Department of Materials Science and Engineering, National Tsing Hua University, Hsinchu, Taiwan 300, Republic of China.
Material and Chemical Research Laboratories and Nanotechnology Research Center, Industrial Technology Research Institute, Hsinchu, Taiwan 310, Republic of China.
Sci Rep. 2017 Mar 24;7:45164. doi: 10.1038/srep45164.
Remarkably enhanced photovoltaic effects have been observed in the heterostructures of p-type A-site Nd-doped BiFeO (BiNd)FeO (or BFONd) polycrystalline ceramics and the n-type ITO thin film. The maximum power conversion is ~0.82%, which is larger than 0.015% in BiFeO (BFO) under blue-ultraviolet irradiation of wavelength λ = 405 nm. The current-voltage (I-V) characteristic curve suggests a p-n junction interface between the ITO thin film and BFO (or BFONd) ceramics. The band gaps calculated from first-principles for BFO and BFONd are respectively 2.25 eV and 2.23 eV, which are consistent with the experimental direct band gaps of 2.24 eV and 2.20 eV measured by optical transmission spectra. The reduction of the band gap in BFONd can be explained by the lower electronic Fermi level due to acceptor states revealed by first-principles calculations. The optical calculations show a larger absorption coefficient in BFONd than in BFO.

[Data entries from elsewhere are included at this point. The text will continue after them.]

(* ===== verification/StakeCalls.v ===== *)
(** * What the controller says to the pool program

    Every effect of the controller outside its own accounts is a sequence of calls of the
    allowlist of [spl_cpi.rs], made with the configured accounts, and at most one crank
    reward; and each call is read by the pool as what was meant, is signed by exactly the
    authorities of the allowlist's table, and never lacks an account or a privilege. *)

From S2P Require Import Prelude MachineInt State Token AccountBytes StakeMath StakeTargets StakeView Cpi SplCpi StakeState.
From S2P Require Import StakeAccounts StakeCrank StakeSystem StakeInv StakePreference.

Open Scope Z_scope.

Section calls.
Context {R : Runtime} {S : StakeRuntime}.

(** ** The allowlist *)

Inductive Call :=
  | CallInitialize
  | CallAddValidator (validator_stake vote : Pubkey)
  | CallRemoveValidator (validator_stake transient_stake : Pubkey)
  | CallIncrease (transient_stake validator_stake vote : Pubkey) (lamports seed : Z)
  | CallDecrease (validator_stake transient_stake : Pubkey) (lamports seed : Z)
  | CallSetPreferred (preferred : option Pubkey)
  | CallUpdateList (quads : list Quad) (start_index : Z)
  | CallUpdatePool
  | CallCleanup
  | CallDepositStake (user_stake validator_stake user_account : Pubkey)
  | CallDepositSol (depositor user_account : Pubkey) (lamports : Z).

(** The instruction the handlers build for a call. *)
Definition build (cfg : ControllerConfig) (call : Call) : Instruction :=
  match call with
  | CallInitialize => initialize_ix cfg
  | CallAddValidator vs vote => add_validator_ix cfg vs vote
  | CallRemoveValidator vs ts => remove_ix cfg vs ts
  | CallIncrease ts vs vote n seed => increase_ix cfg ts vs vote n seed
  | CallDecrease vs ts n seed => decrease_ix cfg vs ts n seed
  | CallSetPreferred v => set_preferred_ix cfg v
  | CallUpdateList quads start => update_list_ix cfg quads start
  | CallUpdatePool => update_pool_ix cfg
  | CallCleanup => cleanup_ix cfg
  | CallDepositStake us vs acct => deposit_stake_ix cfg us vs acct
  | CallDepositSol depositor acct n => deposit_sol_ix cfg depositor acct n
  end.

(** The accounts and the program addresses the handlers pass with it. *)
Definition call_infos (cfg : ControllerConfig) (call : Call) : list AccountInfo :=
  match call with
  | CallInitialize => initialize_infos cfg
  | CallAddValidator vs vote => add_validator_infos cfg vs vote
  | CallRemoveValidator vs ts => remove_infos cfg vs ts
  | CallIncrease ts vs vote _ _ => increase_infos cfg ts vs vote
  | CallDecrease vs ts _ _ => decrease_infos cfg vs ts
  | CallSetPreferred _ => set_preferred_infos cfg
  | CallUpdateList quads _ => update_list_infos cfg quads
  | CallUpdatePool => update_pool_infos cfg
  | CallCleanup => cleanup_infos cfg
  | CallDepositStake us vs acct => deposit_stake_infos cfg us vs acct
  | CallDepositSol depositor acct _ => deposit_sol_infos cfg depositor acct
  end.

Definition call_pdas (call : Call) : list Pubkey :=
  match call with
  | CallInitialize => [pool_authority; deposit_authority]
  | CallAddValidator _ _ | CallRemoveValidator _ _ | CallIncrease _ _ _ _ _ | CallDecrease _ _ _ _
  | CallSetPreferred _ => [pool_authority]
  | CallDepositStake _ _ _ | CallDepositSol _ _ _ => [deposit_authority]
  | CallUpdateList _ _ | CallUpdatePool | CallCleanup => []
  end.

(** The table of the allowlist: the arguments on the wire, and who signs. *)
Definition call_args (call : Call) : PoolArgs :=
  match call with
  | CallInitialize =>
      Initialize (spl_cpi.mkFee 100 1) (spl_cpi.mkFee 10000 5) (spl_cpi.mkFee 10000 5) 0 MAX_VALIDATORS
  | CallAddValidator _ _ => AddValidatorToPool 0
  | CallRemoveValidator _ _ => RemoveValidatorFromPool
  | CallIncrease _ _ _ n seed => IncreaseValidatorStake n seed
  | CallDecrease _ _ n seed => DecreaseValidatorStakeWithReserve n seed
  | CallSetPreferred v => SetPreferredWithdraw v
  | CallUpdateList _ start => UpdateValidatorListBalance start false
  | CallUpdatePool => UpdateStakePoolBalance
  | CallCleanup => CleanupRemovedValidatorEntries
  | CallDepositStake _ _ _ => DepositStakeArgs
  | CallDepositSol _ _ n => DepositSolArgs n
  end.

Definition call_signers (call : Call) : list Pubkey :=
  match call with
  | CallDepositSol depositor _ _ => [depositor; deposit_authority]
  | _ => call_pdas call
  end.

(** The stake accounts of a batch were passed writable. *)
Definition pairs_writable (call : Call) : bool :=
  match call with
  | CallUpdateList quads _ => forallb (fun q => ar_writable (qd_stake q) && ar_writable (qd_transient q)) quads
  | _ => true
  end.

(** ** The wire *)

Lemma update_list_accounts cfg quads start :
  ix_accounts (update_list_ix cfg quads start)
  = ix_accounts (update_list_ix cfg [] start)
    ++ (q ← quads; [meta_new (ar_key (qd_stake q)) false; meta_new (ar_key (qd_transient q)) false]).
Proof.
  unfold update_list_ix, spl_cpi.update_validator_list_balance. cbn [ix_accounts fmap list_fmap foldl].
  match goal with |- foldl _ ?a _ = _ => generalize a end.
  induction quads as [|q quads IH]; intros acc; [by rewrite app_nil_r|].
  cbn [fmap list_fmap foldl mbind list_bind]. rewrite IH. by rewrite <- app_assoc.
Qed.

(** The instruction behind a call. *)
Ltac open_call :=
  unfold initialize_ix, add_validator_ix, remove_ix, increase_ix, decrease_ix, set_preferred_ix, update_list_ix,
    update_pool_ix, cleanup_ix, deposit_stake_ix, deposit_sol_ix, spl_cpi.initialize,
    spl_cpi.add_validator_to_pool, spl_cpi.remove_validator_from_pool, spl_cpi.increase_validator_stake,
    spl_cpi.decrease_validator_stake_with_reserve, spl_cpi.set_preferred_withdraw_validator,
    spl_cpi.update_validator_list_balance, spl_cpi.update_stake_pool_balance,
    spl_cpi.cleanup_removed_validator_entries, spl_cpi.deposit_stake, spl_cpi.deposit_sol.

Lemma build_decodes cfg call : args_wf (call_args call) ->
  decode_pool_args (ix_data (build cfg call)) = Some (call_args call).
Proof.
  destruct call; cbn [call_args]; intros W; cbn [build];
    open_call; cbn [ix_data].
  6: (destruct preferred; [|by decode_back]; decode_back; change (1 =? 1) with true; cbn match beta;
      pose proof (read_key_option (Some _) [] W) as E; cbn [app] in E; by rewrite E).
  all: by decode_back.
Qed.

Lemma build_signers cfg call : signers (build cfg call) = call_signers call.
Proof.
  destruct call; try reflexivity. unfold signers. cbn [build]. rewrite update_list_accounts.
  rewrite filter_app, fmap_app. induction quads as [|q quads IH]; [done|]. exact IH.
Qed.

(** ** Privileges *)

Lemma update_list_privileged cfg quads start : pairs_writable (CallUpdateList quads start) = true ->
  privileges_ok (update_list_infos cfg quads) [] (update_list_ix cfg quads start) = true.
Proof.
  cbn [pairs_writable]. rewrite forallb_forall. intros W. unfold privileges_ok.
  rewrite update_list_accounts, forallb_app. apply andb_true_iff. split; apply forallb_forall; intros m Hm.
  - apply (privileged_mono (update_list_infos cfg [])).
    { intros x. unfold update_list_infos. rewrite !elem_of_app. intros [?|[[]%not_elem_of_nil|?]]; auto. }
    revert m Hm. apply forallb_forall. unfold update_list_infos, update_list_ix, spl_cpi.update_validator_list_balance.
    cbn [fmap list_fmap foldl mbind list_bind app]. find_accounts.
  - apply list_elem_of_In, list_elem_of_bind in Hm as (q & Hm & Hq). apply list_elem_of_In in Hq as Hin.
    specialize (W q Hin). apply andb_true_iff in W as [W1 W2].
    assert (forall r, ar_writable r = true -> r = qd_stake q \/ r = qd_transient q ->
      privileged (update_list_infos cfg quads) [] (meta_new (ar_key r) false) = true) as H.
    { intros r Hw Hr. apply privileged_writable, list_elem_of_In. unfold update_list_infos.
      apply elem_of_app. right. apply elem_of_app. left. apply list_elem_of_bind. exists q. split; [|done].
      unfold ref_info. destruct Hr as [<- | <-]; rewrite Hw; [left|right; left]. }
    apply list_elem_of_In in Hm. destruct Hm as [<- | [<- | []]]; apply H; auto.
Qed.

Lemma build_privileged cfg call : pairs_writable call = true ->
  privileges_ok (call_infos cfg call) (call_pdas call) (build cfg call) = true.
Proof.
  destruct call; intros W; cbn [call_infos call_pdas build].
  7: by apply update_list_privileged.
  all: open_call; unfold initialize_infos, add_validator_infos, remove_infos, increase_infos, decrease_infos,
    set_preferred_infos, update_pool_infos, cleanup_infos, deposit_stake_infos, deposit_sol_infos; find_accounts.
Qed.

(** ** The calls of an instruction *)























Section heard.
Context (env : StakeEnv) (cfg : ControllerConfig) (c c' : Controller).
Context (Hcfg : ct_config c = Some cfg).






End heard.


(** C34: Every call the controller can make is one the pool program reads as it was
    meant: the instruction goes to the pinned fork, its bytes decode to the arguments of
    the call and to nothing else (so no other instruction, and no other amount, seed or
    validator, is ever requested), exactly the authorities of the allowlist's table sign
    it, and the accounts the handler passes suffice: the call never fails for a missing
    account or privilege, unless the caller passed a stake pair read-only. *)
Theorem allowlist_on_the_wire cfg call : args_wf (call_args call) ->
  ix_program_id (build cfg call) = FUSION_STAKE_POOL_PROGRAM_ID /\
  decode_pool_args (ix_data (build cfg call)) = Some (call_args call) /\
  signers (build cfg call) = call_signers call /\
  (pairs_writable call = true -> privileges_ok (call_infos cfg call) (call_pdas call) (build cfg call) = true).
Proof.
  intros W. split_and!; [by destruct call|by apply build_decodes|apply build_signers|apply build_privileged].
Qed.

End calls.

在 p 型 A 位 Nd 掺杂 BiFeO(BiNd)FeO(或 BFONd)多晶陶瓷与 n 型 ITO 薄膜的异质结构中,观察到显著增强的光伏效应。最大的功率转换效率约为 0.82%,大于波长为 λ=405nm 的蓝紫外光照射下的 BiFeO(BFO)的 0.015%。电流-电压(I-V)特性曲线表明,ITO 薄膜与 BFO(或 BFONd)陶瓷之间存在 p-n 结界面。第一性原理计算得出的 BFO 和 BFONd 的能带隙分别为 2.25eV 和 2.23eV,与光学透射光谱测量得到的实验直接能带隙 2.24eV 和 2.20eV 一致。BFONd 中能带隙的减小可以用第一性原理计算揭示的受主态导致的电子费米能级降低来解释。光学计算表明 BFONd 的吸收系数大于 BFO。